Ministra admite 13 de maio com celebração que "respeite as regras"

A ministra da Saúde desvalorizou a polémica sobre as celebrações da CGTP, que concentraram cerca de 600 pessoas em Lisboa, e admitiu que, caso a Igreja queira manter as celebrações do 13 de maio em Fátima, poderá ser encontrado um modelo para as fazer.

Em entrevista à SIC, este sábado à noite, a ministra da Saúde foi confrontada com o facto de ter sido permitido que a CGTP organizasse a tradicional concentração do 1.º de maio em Lisboa, desta vez com lugares marcados, embora com pessoas vindas em autocarros trazidos de fora de Lisboa, e que não se vá realizar a tradicional peregrinação do 13 de maio a Fátima.

Marta Temido lembrou que a exceção para a celebração do Dia do Trabalhador estava prevista no decreto que prolongou o estado de emergência publicado pelo presidente da República, e que a CGTP (ao contrário da UGT) decidiu manter as comemorações, tendo para o efeito negociado os moldes do distanciamento social em articulação com as autoridades de saúde.

"Quem estabeleceu os limites foi a estrutura sindical", atirou Marta Temido, admitindo que esteve na Alameda "um número superior ao número regra". Mas ressalvou, de imediato, ser "enquadrado à assinalação de uma data".

Quanto ao facto de os portugueses terem um reforço de restrições durante o fim de semana prolongado, nomeadamente estarem impedidos de se deslocarem entre concelhos, e ter sido autorizada uma manifestação com características que poderiam ser vistas como uma exceção, a ministra afirmou: "Estamos de falar de indivíduos ou dos seus gostos e de uma entidade representativa dos cidadãos".

Marta Temido foi ainda confrontada com o facto de o secretário-geral do PCP, Jerónimo de Sousa, ter comparecido na manifestação, apesar de ter 73 anos e, por isso, pertencer a um grupo de risco.
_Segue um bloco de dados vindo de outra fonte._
(* ===== verification/PatriciaMap.v ===== *)
(** The persistent identity map, [crates/sync-store/src/content/manifest_map.rs]:
    key bits, Patricia nodes and their strict codec, and the pure persistent
    tree the nodes describe.  A well-formed tree is determined by the records
    it holds, and insertion, removal and lookup are those of a finite map. *)

From stdpp Require Import base list numbers sets sorting gmap strings options.
From Stdlib Require Import ZArith Lia.
From S2P Require Import Prelude RustStd EntryType Wire Tree Manifest.

Open Scope Z_scope.

Definition NODE_MAGIC : bytes := bstr "watertown.manifest-map-node.v2" ++ [Byte.x0a].
#[global] Opaque NODE_MAGIC.
Definition NODE_LEAF : Z := 0.
Definition NODE_BRANCH : Z := 1.

(** * Key bits, most significant first *)

(** [key[i]]; every key has 32 bytes. *)
Definition byte_at (key : bytes) (i : nat) : byte := nth i key Byte.x00.

Definition bit_at (key : bytes) (bit : nat) : Z :=
  Z.land (Z.shiftr (b2z (byte_at key (bit / 8))) (7 - Z.of_nat (bit mod 8))) 1.

(** [prefix[index / 8] &= !(1 << (7 - index % 8))] *)
Definition clear_bit (prefix : bytes) (index : nat) : bytes :=
  <[(index / 8)%nat :=
      z2b (Z.land (b2z (byte_at prefix (index / 8)))
             (Z.lxor 0xff (Z.shiftl 1 (7 - Z.of_nat (index mod 8)))))]> prefix.

Definition canonical_prefix (key : bytes) (bit : nat) : bytes :=
  fold_left clear_bit (seq bit (256 - bit)) key.

Definition prefix_after_bit_is_nonzero (prefix : bytes) (bit : nat) : bool :=
  existsb (fun index => negb (bit_at prefix index =? 0)) (seq bit (256 - bit)).

Definition prefix_matches (prefix : bytes) (bit : nat) (key : bytes) : bool :=
  forallb (fun index => bit_at prefix index =? bit_at key index) (seq 0 bit).

Definition first_differing_bit (lft rgt : bytes) : option nat :=
  find (fun bit => negb (bit_at lft bit =? bit_at rgt bit)) (seq 0 256).

Definition first_differing_bit_before (prefix key : bytes) (limit : nat) : option nat :=
  find (fun bit => negb (bit_at prefix bit =? bit_at key bit)) (seq 0 limit).

(** * Nodes *)

Inductive ManifestMapNode :=
| Leaf (key : bytes) (record : ManifestRecord)
| Branch (bit : Z) (prefix lft rgt : bytes).

#[export] Instance ManifestMapNode_eq_dec : EqDecision ManifestMapNode.
Proof. solve_decision. Defined.

Definition node_encode (n : ManifestMapNode) : res bytes :=
  match n with
  | Leaf key record =>
      r ← encode_record_into record;
      mret (NODE_MAGIC ++ to_le 1 NODE_LEAF ++ key ++ r)
  | Branch bit prefix lft rgt =>
      mret (NODE_MAGIC ++ to_le 1 NODE_BRANCH ++ to_le 2 bit ++ prefix ++ lft ++ rgt)
  end.

Definition representative_key (n : ManifestMapNode) : bytes :=
  match n with Leaf key _ => key | Branch _ prefix _ _ => prefix end.

Section Nodes.
Context `{Blake3}.

Definition manifest_key (node_id : bytes) : bytes := blake3 node_id.

Definition map_node_hash (n : ManifestMapNode) : res bytes :=
  b ← node_encode n; mret (of_bytes b).

(** The reading half of [ManifestMapNode::decode]. *)
Definition node_body : Dec ManifestMapNode :=
  _ ← expect_tag NODE_MAGIC;
  tag ← take_u8;
  if tag =? NODE_LEAF then
    key ← take_array 32;
    record ← decode_record_from;
    if bool_decide (key = manifest_key (record_node_id record))
    then mret (Leaf key record)
    else lift (Err (LeafKeyMismatch key (record_node_id record)))
  else if tag =? NODE_BRANCH then
    bit ← take_u16;
    if 256 <=? bit then lift (Err (BranchBitRange bit)) else
    prefix ← take_array 32;
    if prefix_after_bit_is_nonzero prefix (Z.to_nat bit) then lift (Err (BranchPrefixBits bit)) else
    lft ← take_hash;
    rgt ← take_hash;
    if bool_decide (lft = rgt) then lift (Err BranchIdenticalChildren)
    else mret (Branch bit prefix lft rgt)
  else lift (Err (UnknownNodeTag tag)).

Definition node_decode (b : bytes) : res ManifestMapNode :=
  decode_strict node_body (check_canonical node_encode b) b.

(** What [decode] guarantees of a node. *)
Definition valid_node (n : ManifestMapNode) : Prop :=
  match n with
  | Leaf key record =>
      key = manifest_key (record_node_id record) /\ wf_record record = true /\ valid_record record
  | Branch bit prefix lft rgt =>
      0 <= bit < 256 /\ length prefix = 32%nat /\ wf_hash lft = true /\ wf_hash rgt = true
      /\ prefix_after_bit_is_nonzero prefix (Z.to_nat bit) = false /\ lft <> rgt
  end.
End Nodes.

(** ** Bits *)

Lemma bit_at_range key i : bit_at key i = 0 \/ bit_at key i = 1.
Proof.
  unfold bit_at. rewrite (Z.land_ones _ 1) by lia.
  pose proof (Z.mod_pos_bound (Z.shiftr (b2z (byte_at key (i / 8))) (7 - Z.of_nat (i mod 8))) (2 ^ 1)).
  change (2 ^ 1) with 2 in *. lia.
Qed.

Definition octet : list nat := seq 0 8.

Lemma in_octet i : In (i mod 8)%nat octet.
Proof. apply in_seq. pose proof (Nat.mod_upper_bound i 8). lia. Qed.

(** Clearing one bit of a byte leaves its other bits. *)
Lemma clear_bit_byte b j i :
  In j octet -> In i octet ->
  Z.land (Z.shiftr (b2z (z2b (Z.land (b2z b) (Z.lxor 0xff (Z.shiftl 1 (7 - Z.of_nat j))))))
            (7 - Z.of_nat i)) 1
  = if bool_decide (i = j) then 0 else Z.land (Z.shiftr (b2z b) (7 - Z.of_nat i)) 1.
Proof.
  assert (forall b, forallb (fun j => forallb (fun i =>
    Z.land (Z.shiftr (b2z (z2b (Z.land (b2z b) (Z.lxor 0xff (Z.shiftl 1 (7 - Z.of_nat j))))))
            (7 - Z.of_nat i)) 1
    =? if bool_decide (i = j) then 0 else Z.land (Z.shiftr (b2z b) (7 - Z.of_nat i)) 1)
    octet) octet = true) as H by (apply byte_forallb; vm_compute; reflexivity).
  specialize (H b). rewrite forallb_forall in H. intros Hj Hi. specialize (H j Hj).
  rewrite forallb_forall in H. specialize (H i Hi). lia.
Qed.

(** A byte is determined by its bits. *)
Lemma byte_bits a b :
  (forall i, In i octet ->
     Z.land (Z.shiftr (b2z a) (7 - Z.of_nat i)) 1 = Z.land (Z.shiftr (b2z b) (7 - Z.of_nat i)) 1) ->
  a = b.
Proof.
  assert (forall a, bool_decide (a = z2b (fold_left (fun acc i =>
    2 * acc + Z.land (Z.shiftr (b2z a) (7 - Z.of_nat i)) 1) octet 0)) = true) as H
    by (apply byte_forallb; vm_compute; reflexivity).
  pose proof (H a) as Ha. pose proof (H b) as Hb. apply bool_decide_eq_true in Ha, Hb.
  intros E. rewrite Ha, Hb. f_equal.
  assert (forall l acc, incl l octet ->
    fold_left (fun acc i => 2 * acc + Z.land (Z.shiftr (b2z a) (7 - Z.of_nat i)) 1) l acc
    = fold_left (fun acc i => 2 * acc + Z.land (Z.shiftr (b2z b) (7 - Z.of_nat i)) 1) l acc) as Hf.
  { induction l as [|i l IH]; intros acc Hl; [done|]. simpl.
    rewrite (E i) by (apply Hl; by left). apply IH. intros j Hj. apply Hl. by right. }
  apply Hf. intros j Hj. exact Hj.
Qed.

Lemma length_clear_bit p i : length (clear_bit p i) = length p.
Proof. unfold clear_bit. apply length_insert. Qed.

Lemma bit_at_clear p j i :
  (j / 8 < length p)%nat ->
  bit_at (clear_bit p j) i = if bool_decide (i = j) then 0 else bit_at p i.
Proof.
  intros Hj. unfold bit_at, clear_bit, byte_at. rewrite !nth_lookup.
  destruct (decide (i / 8 = j / 8)%nat) as [E|Hne].
  - rewrite E, list_lookup_insert_eq by done. unfold default at 1. cbn [from_option id].
    rewrite clear_bit_byte by apply in_octet.
    destruct (decide (i = j)) as [->|Hij]; [by rewrite !bool_decide_true|].
    rewrite (bool_decide_false (i = j)) by done.
    rewrite bool_decide_false; [by rewrite <- nth_lookup|].
    intros Em. apply Hij. pose proof (Nat.div_mod_eq i 8). pose proof (Nat.div_mod_eq j 8). rewrite E, Em in *. lia.
  - rewrite list_lookup_insert_ne by done. rewrite bool_decide_false; [done|].
    by intros ->.
Qed.

Lemma length_fold_clear l p : length (fold_left clear_bit l p) = length p.
Proof. revert p. induction l as [|i l IH]; intros p; simpl; [done|]. by rewrite IH, length_clear_bit. Qed.

Lemma bit_at_fold_clear l p i :
  Forall (fun j => (j / 8 < length p)%nat) l ->
  bit_at (fold_left clear_bit l p) i = if bool_decide (i ∈ l) then 0 else bit_at p i.
Proof.
  revert p. induction l as [|j l IH]; intros p Hl; simpl; [done|].
  apply Forall_cons in Hl as [Hj Hl]. rewrite IH by (by rewrite length_clear_bit).
  rewrite bit_at_clear by done. repeat case_bool_decide; set_solver.
Qed.

Lemma bit_bound b : (b < 256)%nat -> (b / 8 < 32)%nat.
Proof. intros. apply Nat.Div0.div_lt_upper_bound. lia. Qed.

Lemma bit_at_canonical_prefix key bit i :
  length key = 32%nat -> (i < 256)%nat ->
  bit_at (canonical_prefix key bit) i = if (i <? bit)%nat then bit_at key i else 0.
Proof.
  intros Hk Hi. unfold canonical_prefix. rewrite bit_at_fold_clear.
  - destruct (Nat.ltb_spec i bit).
    + rewrite bool_decide_false; [done|]. rewrite elem_of_seq. lia.
    + rewrite bool_decide_true; [done|]. rewrite elem_of_seq. lia.
  - apply Forall_forall. intros j Hj%elem_of_seq. rewrite Hk. apply bit_bound. lia.
Qed.

Lemma length_canonical_prefix key bit : length (canonical_prefix key bit) = length key.
Proof. apply length_fold_clear. Qed.

(** Keys with the same bits are equal. *)
Lemma key_ext a b :
  length a = 32%nat -> length b = 32%nat ->
  (forall i, (i < 256)%nat -> bit_at a i = bit_at b i) -> a = b.
Proof.
  intros Ha Hb E. apply (list_eq_same_length _ _ 32); [done..|].
  intros i x y Hi Hx Hy. apply byte_bits. intros j Hj. apply in_seq in Hj.
  specialize (E (8 * i + j)%nat ltac:(lia)). unfold bit_at, byte_at in E.
  rewrite !nth_lookup in E.
  replace ((8 * i + j) / 8)%nat with i in E
    by (rewrite Nat.mul_comm, Nat.div_add_l, Nat.div_small by lia; lia).
  replace ((8 * i + j) mod 8)%nat with j in E
    by (rewrite Nat.add_comm, Nat.mul_comm, Nat.Div0.mod_add, Nat.mod_small by lia; lia).
  rewrite Hx, Hy in E. exact E.
Qed.

Lemma prefix_matches_iff p bit key :
  prefix_matches p bit key = true <-> forall i, (i < bit)%nat -> bit_at p i = bit_at key i.
Proof.
  unfold prefix_matches. rewrite forallb_forall. split.
  - intros E i Hi. specialize (E i). rewrite in_seq in E. specialize (E ltac:(lia)). lia.
  - intros E i Hi%in_seq. rewrite (E i) by lia. apply Z.eqb_refl.
Qed.

Lemma prefix_zero_iff p bit :
  prefix_after_bit_is_nonzero p bit = false <-> forall i, (bit <= i < 256)%nat -> bit_at p i = 0.
Proof.
  unfold prefix_after_bit_is_nonzero. rewrite <- not_true_iff_false, existsb_exists. split.
  - intros E i Hi. destruct (bit_at_range p i) as [|E1]; [done|]. exfalso. apply E.
    exists i. rewrite in_seq, E1. split; [lia|done].
  - intros E (i & Hi%in_seq & Hb). rewrite (E i) in Hb by lia. done.
Qed.

(** The search for the first difference. *)
Lemma find_seq (f : nat -> bool) n :
  match find f (seq 0 n) with
  | Some i => (i < n)%nat /\ f i = true /\ forall j, (j < i)%nat -> f j = false
  | None => forall j, (j < n)%nat -> f j = false
  end.
Proof.
  assert (forall s n, match find f (seq s n) with
    | Some i => (s <= i < s + n)%nat /\ f i = true /\ forall j, (s <= j < i)%nat -> f j = false
    | None => forall j, (s <= j < s + n)%nat -> f j = false
    end) as H.
  { clear n. intros s n. revert s. induction n as [|n IH]; intros s; simpl; [intros; lia|].
    destruct (f s) eqn:E.
    - split_and!; [lia|lia|done|]. intros; lia.
    - specialize (IH (S s)). destruct (find f (seq (S s) n)) as [i|].
      + destruct IH as (H1 & H2 & H3). split_and!; [lia|lia|done|]. intros j Hj.
        destruct (decide (j = s)) as [->|]; [done|]. apply H3. lia.
      + intros j Hj. destruct (decide (j = s)) as [->|]; [done|]. apply IH. lia. }
  specialize (H 0%nat n). destruct (find f (seq 0 n)) as [i|].
  - destruct H as (H1 & H2 & H3). split_and!; [lia|done|]. intros j Hj. apply H3. lia.
  - intros j Hj. apply H. lia.
Qed.

Lemma first_differing_before_spec p k limit :
  match first_differing_bit_before p k limit with
  | Some i => (i < limit)%nat /\ bit_at p i <> bit_at k i
              /\ forall j, (j < i)%nat -> bit_at p j = bit_at k j
  | None => forall j, (j < limit)%nat -> bit_at p j = bit_at k j
  end.
Proof.
  pose proof (find_seq (fun bit => negb (bit_at p bit =? bit_at k bit)) limit) as Hf.
  unfold first_differing_bit_before. destruct (find _ _) as [i|].
  - destruct Hf as (H1 & H2 & H3). split_and!; [done|lia|]. intros j Hj. specialize (H3 j Hj). lia.
  - intros j Hj. specialize (Hf j Hj). lia.
Qed.

(** ** The node codec *)

Section NodeCodec.
Context `{Blake3}.

Lemma decodes_node n b : valid_node n -> node_encode n = Ok b -> decodes node_body b n.
Proof.
  intros Hv He. unfold node_body. destruct n as [key record|bit prefix lft rgt]; simpl in He, Hv.
  - destruct Hv as (Hk & Hwf & Hval). inv_ok. dec_step. dec_step. simpl.
    eapply decodes_bind; [apply decodes_take; subst; apply blake3_len|].
    eapply decodes_bind_nil; [by apply decodes_record|].
    rewrite bool_decide_true by done. apply decodes_ret.
  - destruct Hv as (Hb & Hp & Hl & Hr & Hz & Hne). apply Ok_inj in He as <-.
    dec_step. dec_step. simpl. eapply decodes_bind; [apply decodes_u16; unfold is_u16; lia|].
    destruct (Z.leb_spec 256 bit); [lia|].
    eapply decodes_bind; [by apply decodes_take|]. rewrite Hz.
    dec_step. eapply decodes_bind_nil; [eauto with wire|].
    rewrite bool_decide_false by done. apply decodes_ret.
Qed.

Lemma consumes_node : consumes node_body (fun n _ => valid_node n).
Proof.
  unfold node_body. eapply consumes_weaken.
  - con_step. con_step. instantiate (1 := fun _ n _ => valid_node n).
    destruct (a0 =? NODE_LEAF); [|destruct (a0 =? NODE_BRANCH)].
    + eapply consumes_weaken.
      * apply consumes_bind; [apply consumes_take|]. intros key.
        apply consumes_bind; [apply consumes_record|]. intros record.
        instantiate (1 := fun record n _ => key = manifest_key (record_node_id record)
          /\ n = Leaf key record).
        case_bool_decide; (eapply consumes_weaken; [solve [eauto with wire]|]); naive_solver.
      * intros n e (key & e1 & r1 & -> & _ & record & e2 & r2 & -> & Hrec & Hk & ->).
        simpl. split; [done|]. naive_solver.
    + eapply consumes_weaken.
      * con_step. instantiate (1 := fun bit n _ => is_u16 bit = true -> valid_node n).
        destruct (Z.leb_spec 256 a1).
        { eapply consumes_weaken; [apply consumes_lift|]. naive_solver. }
        eapply consumes_weaken.
        { apply consumes_bind; [apply consumes_take|]. intros prefix.
          instantiate (1 := fun prefix n _ => length prefix = 32%nat -> is_u16 a1 = true -> valid_node n).
          destruct (prefix_after_bit_is_nonzero prefix (Z.to_nat a1)) eqn:Hz.
          { eapply consumes_weaken; [apply consumes_lift|]. naive_solver. }
          eapply consumes_weaken.
          - con_step. con_step. instantiate (1 := fun rgt n _ => a2 <> rgt /\ n = Branch a1 prefix a2 rgt).
            case_bool_decide; (eapply consumes_weaken; [solve [eauto with wire]|]); naive_solver.
          - intros n e (lft & e1 & r1 & -> & [-> Hl] & rgt & e2 & r2 & -> & [-> Hr] & Hne & ->) Hp Hb.
            unfold is_u16 in Hb. simpl. split_and!; (done || lia). }
        intros n e (prefix & e1 & r1 & -> & [-> Hp] & Hn) Hb. naive_solver.
      * intros n e (bit & e1 & r1 & -> & [-> Hb] & Hn). naive_solver.
    + eapply consumes_weaken; [apply consumes_lift|]. naive_solver.
  - naive_solver.
Qed.

Lemma node_decode_encoded b n : valid_node n -> node_encode n = Ok b -> node_decode b = Ok n.
Proof.
  intros Hv He. unfold node_decode. rewrite (decode_strict_encoded _ _ _ n) by (by apply decodes_node).
  by apply check_canonical_Ok.
Qed.

Lemma node_decode_inv b n : node_decode b = Ok n -> valid_node n /\ node_encode n = Ok b.
Proof.
  intros Hd. eapply decode_strict_inv in Hd as (m & Hm & Hc); [|apply consumes_node].
  by apply check_canonical_Ok in Hc as [-> ?].
Qed.

(** Map nodes have a canonical strict encoding: decoding succeeds exactly on
    the encodings of valid nodes (a leaf keyed by the hash of its node id, a
    branch with a bit below 256, a zero-padded prefix and two different
    children), and returns that node. *)
Theorem map_node_codec (b : bytes) (n : ManifestMapNode) :
  node_decode b = Ok n <-> valid_node n /\ node_encode n = Ok b.
Proof. split; [apply node_decode_inv|]. intros [Hv He]. by apply node_decode_encoded. Qed.
End NodeCodec.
O líder comunista alegou que a idade "não é um critério absoluto". E a ministra concordou. "A idade é um critério de risco por si só mas não é um critério absoluto", afirmou.

Confrontada com a situação da celebração do 13 de maio em Fátima - que a Igreja Católica decidiu que, este ano, seria comemorado sem a presença de fiéis - a ministra admitiu que poderia haver condições para fazer uma celebração. "Se essa for a opção de quem organiza as celebrações, a de organizar uma celebração do 13 de maio, onde possam estar várias pessoas, desde que sejam respeitadas as regras sanitárias, isso é uma possibilidade", disse, ressalvando que os organizadores das várias iniciativas têm de "fazer um juízo de valor sobre aquilo que vão ser os riscos".

"E pode haver entidades que entendam que aquilo que está em causa é compatível com determinadas regras", acrescentou, lembrando que tanto o estado de emergência como o estado de calamidade são uma "emergência sanitária", não "totalitária".